• [Dataset content]
(** TLS is not downgraded.  A kernel that starts serves its interface over
    TLS exactly when its configuration asks for TLS; half of a certificate
    pair refuses the start instead. *)
Theorem tls_not_downgraded io lid c p fs st b p' fs' :
  start_kernel io lid c p fs = (Ok (st, b), p', fs') ->
  (tls c = true -> exists cert key, api_serving (boot_tls b) = Https cert key) /\
  (tls c = false -> api_serving (boot_tls b) = Http) /\
  (tls c = true -> is_some (tls_cert_path c) = is_some (tls_key_path c)).
Proof.
  unfold start_kernel. destruct (uds_start _ _ _ _) as [[[[]|e] p1] tr]; [|done].
  unfold boot. destruct (auth_gate c); [|done]. destruct (resolve_tls_paths _ c fs) as [[t|e] fs1] eqn:Ht; [|done].
  destruct (bind_ip _ c); [|done]. intros [= <- <- _ _]. cbn [boot_tls]. revert Ht. unfold resolve_tls_paths.
  destruct (tls c); cbn [negb]; [|by intros [= <- _]].
  destruct (tls_cert_path c), (tls_key_path c); try done.
  - intros [= <- _]. split_and!; [by eexists _, _|done..].
  - destruct (default_tls_dir _); [|done]. cbv zeta. destruct (ensure_self_signed _ _ _ _ _) as [[[]|] ?]; [|done].
    intros [= <- _]. split_and!; [by eexists _, _|done..].
Qed.

Section Log.
Context {Filter : Type} (env_filter : string -> Filter).
(** One handler of one task, without interruption. *)
Inductive node_step (n : Node) : Node -> Prop :=
| ns_open cid :
    (** the counters of the two servers stay below the bridge's id for the
        first 10^9 connections *)
    (cid ∉ used_conns n) -> cid < BRIDGE_CONN_ID_BASE ->
    node_step n (mkNode (nd_api n) (inbox n) (closing n) ({[cid]} ∪ open_conns n) ({[cid]} ∪ used_conns n) (link n))
| ns_receive msg :
    (** the read loop of an open connection forwards a frame *)
    m_conn_id msg ∈ open_conns n -> node_step n (with_inbox (inbox n ++ [msg]) n)
| ns_close cid :
    (** the read loop ends: [disconnect_tx.send(conn_id)] *)
    cid ∈ open_conns n ->
    node_step n (mkNode (nd_api n) (inbox n) (closing n ++ [cid]) (open_conns n ∖ {[cid]}) (used_conns n) (link n))
| ns_route env msg rest :
    inbox n = msg :: rest ->
    node_step n (with_inbox rest (on_world (exec (router_step ctx env (Incoming msg))) n))
| ns_tick env : node_step n (on_world (exec (router_step ctx env Tick)) n)
| ns_disconnect env cid l1 l2 :
    (** one of the disconnect loops; the socket server and the gateway have
        a queue each *)
    closing n = l1 ++ cid :: l2 ->
    node_step n (with_closing (l1 ++ l2) (on_world (exec (disconnect_one env cid)) n))
| ns_retry env sid max_retries retention : node_step n (on_world (exec (retry_round env sid max_retries retention)) n)
| ns_watchdog env deadline :
    node_step n (on_world (exec (watchdog_tick env deadline (api_sup (nd_api n)))) n)
| ns_rest clk os rq :
    node_step n (mkNode (serve app clk os rq (nd_api n)).2 (inbox n) (closing n) (open_conns n) (used_conns n) (link n))
| ns_writer f :
    (** a write loop takes from its channel, or ends and closes it *)
    node_step n (on_world (upd_chans f) n)
| ns_load defs spawned :
    (** the loader boots the configured plugins *)
    let run := load_all defs spawned (api_sup (nd_api n)) in
    node_step n (on_sup (fun _ => eval run (nd_world n)) (on_world (exec run) n))
| ns_monitor cfg env ev decision count :
    (** the supervisor's monitor announces the death of a process *)
    node_step n (on_world (exec (monitor_publish cfg env ev decision count)) n)
| ns_supervisor f :
    (** the supervisor changes its process table: an exit, a backoff, a spawn *)
    node_step n (on_sup f n)
| ns_bridge_up clk device_id caps tx :
    (** the host acknowledged: the proxy is registered, or the cycle fails *)
    link n = None ->
    node_step n (with_link (if is_ok (eval (bridge_up clk device_id caps tx) (nd_world n)) then Some (device_id, tx) else None)
                   (mark_used BRIDGE_CONN_ID_BASE (on_world (exec (bridge_up clk device_id caps tx)) n)))
| ns_bridge_receive device_id tx frame cell :
    link n = Some (device_id, tx) ->
    node_step n (with_inbox (inbox n ++ [mkIncoming BRIDGE_CONN_ID_BASE frame tx cell]) n)
| ns_bridge_down device_id tx :
    link n = Some (device_id, tx) ->
    node_step n (with_link None (on_world (exec (bridge_down device_id tx)) n)).

(** A kernel that has just booted, with no plugin registered. *)
Definition booted (n : Node) : Prop :=
  registry (nd_world n) = registry_new /\ event_bus (nd_world n) = bus_new /\
  inbox n = [] /\ closing n = [] /\ open_conns n = ∅ /\ link n = None.

(** ** Which connections a step can register *)

Definition conns (w : World) : gset Z := dom (by_conn_id (registry w)).

(** Only connections of [C] are new. *)
Definition names (C : gset Z) (w w' : World) : Prop := conns w' ⊆ conns w ∪ C.

#[local] Instance names_preorder C : PreOrder (names C).
Proof. split; unfold names; [intros w|intros w1 w2 w3 ? ?]; set_solver. Qed.

Lemma names_same C w w' : by_conn_id (registry w') = by_conn_id (registry w) -> names C w w'.
Proof. unfold names, conns. intros ->. set_solver. Qed.

Lemma names_net {A} C (m : K A) : keeps net_only m -> keeps (names C) m.
Proof. apply keeps_mono. intros w w' (E & _). apply names_same. by rewrite E. Qed.

Lemma names_publish C env e : keeps (names C) (publish env e).
Proof. intros w. destruct (publish_stores env e w) as (_ & E & _). apply names_same. by rewrite E. Qed.

Lemma names_deliver C env e : keeps (names C) (deliver env e).
Proof. apply names_net. intros w. apply deliver_spec. Qed.

Lemma names_limiters C env k cid :
  keeps (names C) (action_limiter_grants env k) /\ keeps (names C) (ipc_limiter_grants env cid).
Proof.
  split; intros w; unfold exec, action_limiter_grants, ipc_limiter_grants.
  - destruct (action_limiter w); [|done]. destruct (check_key _ _ _). by apply names_same.
  - destruct (ipc_limiter w); [|done]. destruct (check_key _ _ _). by apply names_same.
Qed.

• [Prompt]
Going back over the entries above, copy word for word every line from the one that has "node_step n (with_inbox (inbox n ++ [mkIncoming" on through the one that has "(** ** Which".

• [Your response]
    node_step n (with_inbox (inbox n ++ [mkIncoming BRIDGE_CONN_ID_BASE frame tx cell]) n)
| ns_bridge_down device_id tx :
    link n = Some (device_id, tx) ->
    node_step n (with_link None (on_world (exec (bridge_down device_id tx)) n)).

(** A kernel that has just booted, with no plugin registered. *)
Definition booted (n : Node) : Prop :=
  registry (nd_world n) = registry_new /\ event_bus (nd_world n) = bus_new /\
  inbox n = [] /\ closing n = [] /\ open_conns n = ∅ /\ link n = None.

(** ** Which connections a step can register *)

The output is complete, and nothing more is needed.